(Collected data entries)
*****

(** X5.  An operator name that is neither in the catalogue nor a property
    name of [Object.prototype] (under which the catalogue object answers
    with an inherited member) is not reported when the clause is compiled:
    [where] throws a [TypeError] when it evaluates the first candidate row,
    so only on a sheet with a populated row; the clause has been stored by
    then and the RangeSet is the one before the call. *)
Theorem where_unknown_operator :
  forall (m : RangeManager) (colName name : string) (operand : value)
         (entry : Z * prim),
    find_header (headers m) colName = Some entry ->
    Obj.get methods name = None ->
    Obj.plain name = true ->
    0 < getLastRow (sheet m) ->
    where_ [(colName, VObj [(name, operand)])] m
    = Throw (TypeError "methods[method.name] is not a function")
            (mkRangeManager (sheet m) (ranges m)
                            (Some [(colName, VObj [(name, operand)])])
                            (lastColumnNumber m)).
Proof.
  intros m colName name operand entry Hfind Hname Hplain Hrows.
  rewrite (where_single m colName _ entry Hfind). cbv zeta.
  rewrite (criterion_methods_operator _ _ (plain_not_constructor _ Hplain)),
    (candidate_rows_cons _ Hrows).
  cbn [filter_result]. unfold row_matches at 1.
  cbn [col_methods every_result fst snd]. unfold call_method at 1.
  rewrite Hname. reflexivity.
Qed.

Lemma where_unknown_operator_witness :
  let m := mkRangeManager two_people [] None 2 in
  thrown (where_ [("age", VObj [("greaterThan", VPrim (PNum (Fin 1)))])] m)
  = Some (TypeError "methods[method.name] is not a function").
Proof.
  cbv zeta.
  rewrite (where_unknown_operator
             (mkRangeManager two_people [] None 2)
             "age" "greaterThan" (VPrim (PNum (Fin 1))) (2, PStr "age")
             eq_refl eq_refl eq_refl ltac:(vm_compute; reflexivity)).
  reflexivity.
Defined.

(** X6.  On an array operand, [includes] keeps the candidate rows whose
    cell is an element of the array (by SameValueZero: no coercion, NaN
    equal to itself) and [excludes] keeps exactly the other candidate rows:
    every candidate row is in one of the two RangeSets and in one only. *)
Theorem includes_excludes_partition :
  forall (m : RangeManager) (colName : string) (elems : list value)
         (entry : Z * prim),
    find_header (headers m) colName = Some entry ->
    let member r :=
      existsb (same_value_zero (getValue (sheet m) r (fst entry))) elems in
    let scanned := candidate_rows (getLastRow (sheet m)) in
    selected_rows (where_ [(colName, VObj [("includes", VArr elems)])] m)
    = filter member scanned
    /\ selected_rows (where_ [(colName, VObj [("excludes", VArr elems)])] m)
       = filter (fun r => negb (member r)) scanned.
Proof.
  intros m colName elems entry Hfind member scanned. split.
  - apply (where_single_test m colName _ entry
             (fun p => existsb (same_value_zero p) elems) Hfind).
    intro r. rewrite criterion_methods_operator by reflexivity.
    apply (row_matches_single _ _ _ _
             (fun p => existsb (same_value_zero p) elems)). reflexivity.
  - apply (where_single_test m colName _ entry
             (fun p => negb (existsb (same_value_zero p) elems)) Hfind).
    intro r. rewrite criterion_methods_operator by reflexivity.
    apply (row_matches_single _ _ _ _
             (fun p => negb (existsb (same_value_zero p) elems))).
    intro p. unfold call_method. cbn.
    destruct (existsb _ _); reflexivity.
Qed.

Lemma includes_excludes_partition_witness :
  let m := mkRangeManager people [] None 4 in
  let names := VArr [VPrim (PStr "Alice"); VPrim (PStr "Charlie")] in
  selected_rows (where_ [("name", VObj [("includes", names)])] m) = [2; 4]
  /\ selected_rows (where_ [("name", VObj [("excludes", names)])] m) = [3; 5].
Proof.
  pose proof (includes_excludes_partition
                (mkRangeManager people [] None 4) "name"
                [VPrim (PStr "Alice"); VPrim (PStr "Charlie")]
                (1, PStr "name") eq_refl) as H.
  cbv zeta in H. destruct H as [Hin Hex].
  split; [rewrite Hin | rewrite Hex]; reflexivity.
Defined.

Lemma entries_gte_lte (a b : value) :
  Obj.entries [("gte", a); ("lte", b)] = [("gte", a); ("lte", b)].
Proof.
  apply entries_named. intros k [<-|[<-|[]]]; vm_compute; reflexivity.
Qed.

(** X7.  Two operators on one column are a conjunction: with integer bounds
    [a <= b], [where({column: {gte: a, lte: b}})] and
    [where({column: {between: [a, b]}})] select the same rows. *)
Theorem gte_lte_is_between :
  forall (m : RangeManager) (colName : string) (a b : Z) (entry : Z * prim),
    find_header (headers m) colName = Some entry ->
    a <= b ->
    let bound n := VPrim (PNum (Fin n)) in
    selected_rows (where_ [(colName, VObj [("gte", bound a); ("lte", bound b)])] m)
    = selected_rows (where_ [(colName, VObj [("between", VArr [bound a; bound b])])] m).
Proof.
  intros m colName a b entry Hfind Hab bound.
  pose (test := fun p : prim => ge p (bound a) && le p (bound b)).
  assert (Hconj :
            selected_rows
              (where_ [(colName, VObj [("gte", bound a); ("lte", bound b)])] m)
            = filter (fun r => test (getValue (sheet m) r (fst entry)))
                     (candidate_rows (getLastRow (sheet m)))).
  { apply (where_single_test m colName _ entry test Hfind).
    intro r. unfold criterion_methods.
    change (isLiteralObject (VObj [("gte", bound a); ("lte", bound b)]))
      with true.
    rewrite entries_gte_lte. unfold row_matches.
    cbn [col_methods colId every_result fst snd]. unfold test.
    change (call_method "gte" ?v ?e) with (@Ok bool (ge v e)).
    change (call_method "lte" ?v ?e) with (@Ok bool (le v e)).
    destruct (ge _ (bound a)); [|reflexivity].
    destruct (le _ (bound b)); reflexivity. }
  rewrite Hconj. symmetry.
  apply (where_single_test m colName _ entry test Hfind).
  intro r. rewrite criterion_methods_operator by reflexivity.
  apply (row_matches_single _ _ _ _ test).
  intro p. rewrite between_pair. unfold in_range, test, bound, to_number.
  cbn [to_primitive prim_to_number number_min number_max].
  rewrite Z.min_l, Z.max_r by lia. reflexivity.
Qed.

*****

◆ WORK REQUEST
Output the lines above exactly, but only those between the line holding "same rows. *)" and the line holding "rewrite entries_gte_lte. unfold", inclusive.

◆ EXERCISE RESPONSE
    [where({column: {between: [a, b]}})] select the same rows. *)
Theorem gte_lte_is_between :
  forall (m : RangeManager) (colName : string) (a b : Z) (entry : Z * prim),
    find_header (headers m) colName = Some entry ->
    a <= b ->
    let bound n := VPrim (PNum (Fin n)) in
    selected_rows (where_ [(colName, VObj [("gte", bound a); ("lte", bound b)])] m)
    = selected_rows (where_ [(colName, VObj [("between", VArr [bound a; bound b])])] m).
Proof.
  intros m colName a b entry Hfind Hab bound.
  pose (test := fun p : prim => ge p (bound a) && le p (bound b)).
  assert (Hconj :
            selected_rows
              (where_ [(colName, VObj [("gte", bound a); ("lte", bound b)])] m)
            = filter (fun r => test (getValue (sheet m) r (fst entry)))
                     (candidate_rows (getLastRow (sheet m)))).
  { apply (where_single_test m colName _ entry test Hfind).
    intro r. unfold criterion_methods.
    change (isLiteralObject (VObj [("gte", bound a); ("lte", bound b)]))
      with true.
    rewrite entries_gte_lte. unfold row_matches.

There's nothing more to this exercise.